> _The problem_
Every line from the one containing "match s with c" to the one containing "Inductive ParseIntError := IntEmpty" in the records below, both included, must be set down exactly, and no other line.

*** Extracted information Section Begins ***

(* ===== verification/UtxoDb.v ===== *)
(** * Databases of unspent outputs

    Models data_structures/src/utxo_pool/utxo_db.rs with the text form of an
    [OutputPointer] (data_structures/src/chain/mod.rs) that its keys use.  The
    trait [UtxoDb] is a type class with its contract [UtxoDbLaws]; the two
    implementations are instances: [UtxoDbWrapStorage] over any [Storage], and
    [CacheUtxosByPkh] over any [UtxoDb].

    The [hex] and [bincode] crates are the parameters [Codecs], with the round
    trips the code relies on as [CodecLaws].  A string is the list of its code
    points. *)

From stdpp Require Import base tactics numbers list gmap.
From Stdlib Require Import ZArith Lia.
From S2P Require Import Prelude Hashes Transaction Storage.
Local Open Scope Z_scope.
Local Open Scope rust_scope.

(** ** Third-party encodings *)

(** An output with the number of the block that created it. *)
Abbreviation Utxo := (ValueTransferOutput * Z)%type.

Class Codecs := {
  HexError : Type;
  (** [hex::decode_to_slice] into a slice of the given length. *)
  decode_to_slice : list Z → nat → result HexError (list Z);
  bincode_serialize : Utxo → option bytes;
  bincode_deserialize : bytes → option Utxo;
}.

(** ** The text form of an [OutputPointer] *)

Definition hex_digit (d : Z) : Z := if decide (d < 10) then 48 + d else 87 + d.
(** [format!("{:02x}", x)]. *)
Definition byte_hex (x : Z) : list Z := [hex_digit (x / 16); hex_digit (x mod 16)].
(** [Hash::fmt]. *)
Definition hash_to_string (h : Hash) : list Z := foldl (λ acc x, acc ++ byte_hex x) [] h.

(** The decimal digits of a [u32]: at most ten. *)
Fixpoint digits (fuel : nat) (n : Z) : list Z :=
  match fuel with
  | O => []
  | S fuel => if decide (n < 10) then [48 + n] else digits fuel (n / 10) ++ [48 + n mod 10]
  end.
Definition u32_to_string (n : Z) : list Z := digits 10 n.

(** [OutputPointer::fmt]. *)
Definition pointer_to_string (o : OutputPointer) : list Z :=
  hash_to_string (transaction_id o) ++ [58] ++ u32_to_string (output_index o).

(** [char::is_whitespace] and [str::trim]. *)
Definition is_whitespace (c : Z) : bool :=
  bool_decide (9 ≤ c ≤ 13 ∨ c = 32 ∨ c = 133 ∨ c = 160 ∨ c = 5760 ∨ 8192 ≤ c ≤ 8202
               ∨ c = 8232 ∨ c = 8233 ∨ c = 8239 ∨ c = 8287 ∨ c = 12288).
Fixpoint trim_start (s : list Z) : list Z :=
  match s with c :: s' => if is_whitespace c then trim_start s' else s | [] => [] end.
Definition trim (s : list Z) : list Z := reverse (trim_start (reverse (trim_start s))).

(** [str::split]: the first token and the rest. *)
Fixpoint split (sep : Z) (s : list Z) : list (list Z) :=
  match s with
  | [] => [[]]
  | c :: s =>
      if decide (c = sep) then [] :: split sep s
      else match split sep s with t :: ts => (c :: t) :: ts | [] => [[c]] end
  end.

(** [u32::from_str]. *)
Inductive ParseIntError := IntEmpty | InvalidDigit | PosOverflow.
Fixpoint parse_digits (acc : Z) (s : list Z) : result ParseIntError Z :=
  match s with
  | [] => Ok acc
  | c :: s =>
      if decide (48 ≤ c ≤ 57) then
        match checked_mul U32 acc 10 with
        | None => Err PosOverflow
        | Some acc => let? acc := ok_or (checked_add U32 acc (c - 48)) PosOverflow in parse_digits acc s
        end
      else Err InvalidDigit
  end.
Definition parse_u32 (s : list Z) : result ParseIntError Z :=
  match s with
  | [] => Err IntEmpty
  | c :: rest =>
      if decide ((c = 43 ∨ c = 45) ∧ rest = []) then Err InvalidDigit
      else if decide (c = 43) then parse_digits 0 rest
      else parse_digits 0 s
  end.

Section parse.
Context `{Codecs}.

Inductive HashParseError := Hex (e : HexError) | InvalidLength (n : nat).
Inductive OutputPointerParseError :=
  | HashError (e : HashParseError)
  | MissingColon
  | IndexError (e : ParseIntError).

(** [Hash::from_str]. *)
Definition hash_from_str (s : list Z) : result HashParseError Hash := map_err Hex (decode_to_slice s 32).

(** [OutputPointer::from_str]. *)
Definition pointer_from_str (s : list Z) : result OutputPointerParseError OutputPointer :=
  if negb (bool_decide (58 ∈ trim s)) then Err MissingColon
  else
    let tokens := split 58 (trim s) in
    let? t0 := ok_or (tokens !! 0%nat) (HashError (InvalidLength 0)) in
    let? transaction_id := map_err HashError (hash_from_str t0) in
    let? t1 := ok_or (tokens !! 1%nat) MissingColon in
    let? output_index := map_err IndexError (parse_u32 t1) in
    Ok (MkPointer transaction_id output_index).
End parse.

(** ** The trait *)

Inductive UtxoWriteBatchItem :=
  | PutUtxo (k : OutputPointer) (v : Utxo)
  | DeleteUtxo (k : OutputPointer)
  | Raw (item : WriteBatchItem).

Class UtxoDb (D : Type) := {
  get_utxo : D → OutputPointer → result Failure (option Utxo);
  utxo_iterator : D → result Failure (list (OutputPointer * Utxo));
  utxo_iterator_by_pkh : D → PublicKeyHash → result Failure (list (OutputPointer * Utxo));
  utxo_write : D → list UtxoWriteBatchItem → exec D Failure unit;
}.

(** Pointers to the outputs of transactions: a 32-byte hash and a [u32]. *)
Definition valid_pointer (o : OutputPointer) : Prop :=
  bytes_of_len 32 (transaction_id o) ∧ fits U32 (output_index o).

Definition apply_utxo_item (m : gmap OutputPointer Utxo) (item : UtxoWriteBatchItem) : gmap OutputPointer Utxo :=
  match item with PutUtxo k v => <[k := v]> m | DeleteUtxo k => delete k m | Raw _ => m end.
Definition apply_utxo_batch (m : gmap OutputPointer Utxo) (items : list UtxoWriteBatchItem) :
    gmap OutputPointer Utxo := foldl apply_utxo_item m items.

(** "UTXO-". *)
Definition utxo_prefix : bytes := [85; 84; 88; 79; 45].

(** The keys a batch changes, and the batches a database accepts: each output is
    written or deleted once, written outputs are new, deleted outputs exist, and
    raw items stay out of the space of outputs. *)
Definition touched (item : UtxoWriteBatchItem) : option OutputPointer :=
  match item with PutUtxo k _ | DeleteUtxo k => Some k | Raw _ => None end.
Definition item_ok (m : gmap OutputPointer Utxo) (item : UtxoWriteBatchItem) : Prop :=
  match item with
  | PutUtxo k _ => valid_pointer k ∧ m !! k = None
  | DeleteUtxo k => is_Some (m !! k)
  | Raw (Put k _) | Raw (Delete k) => ¬ utxo_prefix `prefix_of` k
  end.
Definition batch_ok (m : gmap OutputPointer Utxo) (items : list UtxoWriteBatchItem) : Prop :=
  NoDup (omap touched items) ∧ Forall (item_ok m) items.

Definition owned_by (pkh : PublicKeyHash) (kv : OutputPointer * Utxo) : Prop := out_pkh kv.2.1 = pkh.
#[export] Instance owned_by_dec pkh kv : Decision (owned_by pkh kv).
Proof. unfold owned_by. apply _. Defined.

(** The contract, for a database that does not fail: it holds a map from valid
    pointers to outputs, and accepts the batches above. *)
Class UtxoDbLaws (D : Type) `{UtxoDb D} := {
  db_holds : D → gmap OutputPointer Utxo → Prop;
  db_valid d m k : db_holds d m → is_Some (m !! k) → valid_pointer k;
  get_utxo_law d m k : db_holds d m → valid_pointer k → get_utxo d k = Ok (m !! k);
  iterator_law d m : db_holds d m → ∃ l, utxo_iterator d = Ok l ∧ l ≡ₚ map_to_list m;
  by_pkh_law d m pkh : db_holds d m →
    ∃ l, utxo_iterator_by_pkh d pkh = Ok l ∧ l ≡ₚ map_to_list (filter (owned_by pkh) m);
  utxo_write_law d m items : db_holds d m → batch_ok m items →
    ∃ d', utxo_write d items = Ret d' tt ∧ db_holds d' (apply_utxo_batch m items);
}.

(** ** [UtxoDbWrapStorage] *)

(** [String::from_utf8]. *)
Definition continuation (b : Z) : bool := bool_decide (128 ≤ b ≤ 191).
Fixpoint from_utf8 (l : bytes) : option (list Z) :=
  match l with
  | [] => Some []
  | b0 :: l0 =>
      if decide (b0 < 128) then cons b0 <$> from_utf8 l0
      else match l0 with
      | [] => None
      | b1 :: l1 =>
          if bool_decide (194 ≤ b0 ≤ 223) && continuation b1
          then cons ((b0 - 192) * 64 + (b1 - 128)) <$> from_utf8 l1
          else match l1 with
          | [] => None
          | b2 :: l2 =>
              if bool_decide (224 ≤ b0 ≤ 239) && continuation b1 && continuation b2
                 && bool_decide (b0 = 224 → 160 ≤ b1) && bool_decide (b0 = 237 → b1 ≤ 159)
              then cons ((b0 - 224) * 4096 + (b1 - 128) * 64 + (b2 - 128)) <$> from_utf8 l2
              else match l2 with
              | [] => None
              | b3 :: l3 =>
                  if bool_decide (240 ≤ b0 ≤ 244) && continuation b1 && continuation b2 && continuation b3
                     && bool_decide (b0 = 240 → 144 ≤ b1) && bool_decide (b0 = 244 → b1 ≤ 143)
                  then cons ((b0 - 240) * 262144 + (b1 - 128) * 4096 + (b2 - 128) * 64 + (b3 - 128)) <$> from_utf8 l3
                  else None
              end
          end
      end
  end.

(** [str::strip_prefix]. *)
Fixpoint strip_prefix (p s : list Z) : option (list Z) :=
  match p, s with
  | [], s => Some s
  | c :: p, c' :: s => if decide (c = c') then strip_prefix p s else None
  | _, _ => None
  end.

Record UtxoDbWrapStorage (St : Type) := Wrap { wrapped : St }.
Arguments Wrap {St} wrapped.
Arguments wrapped {St} _.

Section wrap.
Context `{Codecs, Storage St}.

(** [format!("UTXO-{}", k)]: the text is ASCII, so its bytes are its code
    points. *)
Definition utxo_key (k : OutputPointer) : bytes := utxo_prefix ++ pointer_to_string k.

(** [WriteBatch::from]; [None] is the panic of [expect]. *)
Definition raw_item (item : UtxoWriteBatchItem) : option WriteBatchItem :=
  match item with
  | PutUtxo k v => b ← bincode_serialize v; Some (Put (utxo_key k) b)
  | DeleteUtxo k => Some (Delete (utxo_key k))
  | Raw x => Some x
  end.

Definition wrap_get_utxo (d : UtxoDbWrapStorage St) (k : OutputPointer) : result Failure (option Utxo) :=
  let? o := storage_get (wrapped d) (utxo_key k) in
  match o with
  | None => Ok None
  | Some b => match bincode_deserialize b with Some u => Ok (Some u) | None => Panic end
  end.

(** The closure of [utxo_iterator]; [None] is a panic. *)
Definition decode_entry (kv : bytes * bytes) : option (OutputPointer * Utxo) :=
  key_string ← from_utf8 kv.1;
  output_pointer_str ← strip_prefix utxo_prefix key_string;
  match pointer_from_str output_pointer_str with
  | Ok key => value ← bincode_deserialize kv.2; Some (key, value)
  | _ => None
  end.
Definition wrap_utxo_iterator (d : UtxoDbWrapStorage St) : result Failure (list (OutputPointer * Utxo)) :=
  let? iter := storage_prefix_iterator (wrapped d) utxo_prefix in
  match mapM decode_entry iter with Some l => Ok l | None => Panic end.

Definition wrap_utxo_iterator_by_pkh (d : UtxoDbWrapStorage St) (pkh : PublicKeyHash) :
    result Failure (list (OutputPointer * Utxo)) :=
  let? iter := wrap_utxo_iterator d in Ok (filter (owned_by pkh) iter).

Definition wrap_write (d : UtxoDbWrapStorage St) (batch : list UtxoWriteBatchItem) :
    exec (UtxoDbWrapStorage St) Failure unit :=
  match mapM raw_item batch with
  | None => Crash
  | Some items =>
      match storage_write (wrapped d) items with
      | Ret s _ => Ret (Wrap s) tt
      | Fail s e => Fail (Wrap s) e
      | Crash => Crash
      end
  end.

#[export] Instance wrap_utxo_db : UtxoDb (UtxoDbWrapStorage St) := {|
  get_utxo := wrap_get_utxo;
  utxo_iterator := wrap_utxo_iterator;
  utxo_iterator_by_pkh := wrap_utxo_iterator_by_pkh;
  utxo_write := wrap_write;
|}.
End wrap.

(** ** [CacheUtxosByPkh] *)

Record CacheUtxosByPkh (D : Type) := MkCached {
  inner_db : D;
  cache : gmap PublicKeyHash (gset OutputPointer);
}.
Arguments MkCached {D} inner_db cache.
Arguments inner_db {D} _.
Arguments cache {D} _.

Section cached.
Context `{UtxoDb D}.

(** [cache.entry(pkh).or_default().insert(k)]. *)
Definition cache_insert (c : gmap PublicKeyHash (gset OutputPointer)) (k : OutputPointer) (v : Utxo) :
    gmap PublicKeyHash (gset OutputPointer) :=
  let pkh := out_pkh v.1 in <[pkh := {[ k ]} ∪ default ∅ (c !! pkh)]> c.

(** [CacheUtxosByPkh::new]. *)
Definition cached_new (d : D) : result Failure (CacheUtxosByPkh D) :=
  let? l := utxo_iterator d in
  Ok (MkCached d (foldl (λ c kv, cache_insert c kv.1 kv.2) ∅ l)).

Definition cached_get_utxo (d : CacheUtxosByPkh D) (k : OutputPointer) : result Failure (option Utxo) :=
  get_utxo (inner_db d) k.
Definition cached_utxo_iterator (d : CacheUtxosByPkh D) : result Failure (list (OutputPointer * Utxo)) :=
  utxo_iterator (inner_db d).

(** The closure of [utxo_iterator_by_pkh]; [None] is a panic of an [unwrap]. *)
Definition cached_entry (d : D) (k : OutputPointer) : option (OutputPointer * Utxo) :=
  match get_utxo d k with Ok (Some v) => Some (k, v) | _ => None end.
Definition cached_utxo_iterator_by_pkh (d : CacheUtxosByPkh D) (pkh : PublicKeyHash) :
    result Failure (list (OutputPointer * Utxo)) :=
  let utxos_of_pkh := elements (default ∅ (cache d !! pkh)) in
  match mapM (cached_entry (inner_db d)) utxos_of_pkh with Some l => Ok l | None => Panic end.

(** The update of the cache in [write]: deletions look the owner up in the
    database, which the batch has not reached yet. *)
Fixpoint cache_write (d : D) (c : gmap PublicKeyHash (gset OutputPointer)) (items : list UtxoWriteBatchItem) :
    exec (gmap PublicKeyHash (gset OutputPointer)) Failure unit :=
  match items with
  | [] => Ret c tt
  | PutUtxo k v :: items => cache_write d (cache_insert c k v) items
  | DeleteUtxo k :: items =>
      match get_utxo d k with
      | Ok (Some vto) =>
          let pkh := out_pkh vto.1 in
          match c !! pkh with
          | Some hs =>
              let hs := hs ∖ {[ k ]} in
              cache_write d (if decide (hs = ∅) then delete pkh c else <[pkh := hs]> c) items
          | None => Crash
          end
      | Err e => Fail c e
      | _ => Crash
      end
  | Raw _ :: items => cache_write d c items
  end.

Definition cached_write (d : CacheUtxosByPkh D) (batch : list UtxoWriteBatchItem) :
    exec (CacheUtxosByPkh D) Failure unit :=
  match cache_write (inner_db d) (cache d) batch with
  | Ret c _ =>
      match utxo_write (inner_db d) batch with
      | Ret db _ => Ret (MkCached db c) tt
      | Fail db e => Fail (MkCached db c) e
      | Crash => Crash
      end
  | Fail c e => Fail (MkCached (inner_db d) c) e
  | Crash => Crash
  end.

#[export] Instance cached_utxo_db : UtxoDb (CacheUtxosByPkh D) := {|
  get_utxo := cached_get_utxo;
  utxo_iterator := cached_utxo_iterator;
  utxo_iterator_by_pkh := cached_utxo_iterator_by_pkh;
  utxo_write := cached_write;
|}.
End cached.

*** Extracted information Section Ends ***

> _Result of the task_
  match s with c :: s' => if is_whitespace c then trim_start s' else s | [] => [] end.
Definition trim (s : list Z) : list Z := reverse (trim_start (reverse (trim_start s))).

(** [str::split]: the first token and the rest. *)
Fixpoint split (sep : Z) (s : list Z) : list (list Z) :=
  match s with
  | [] => [[]]
  | c :: s =>
      if decide (c = sep) then [] :: split sep s
      else match split sep s with t :: ts => (c :: t) :: ts | [] => [[c]] end
  end.

(** [u32::from_str]. *)
Inductive ParseIntError := IntEmpty | InvalidDigit | PosOverflow.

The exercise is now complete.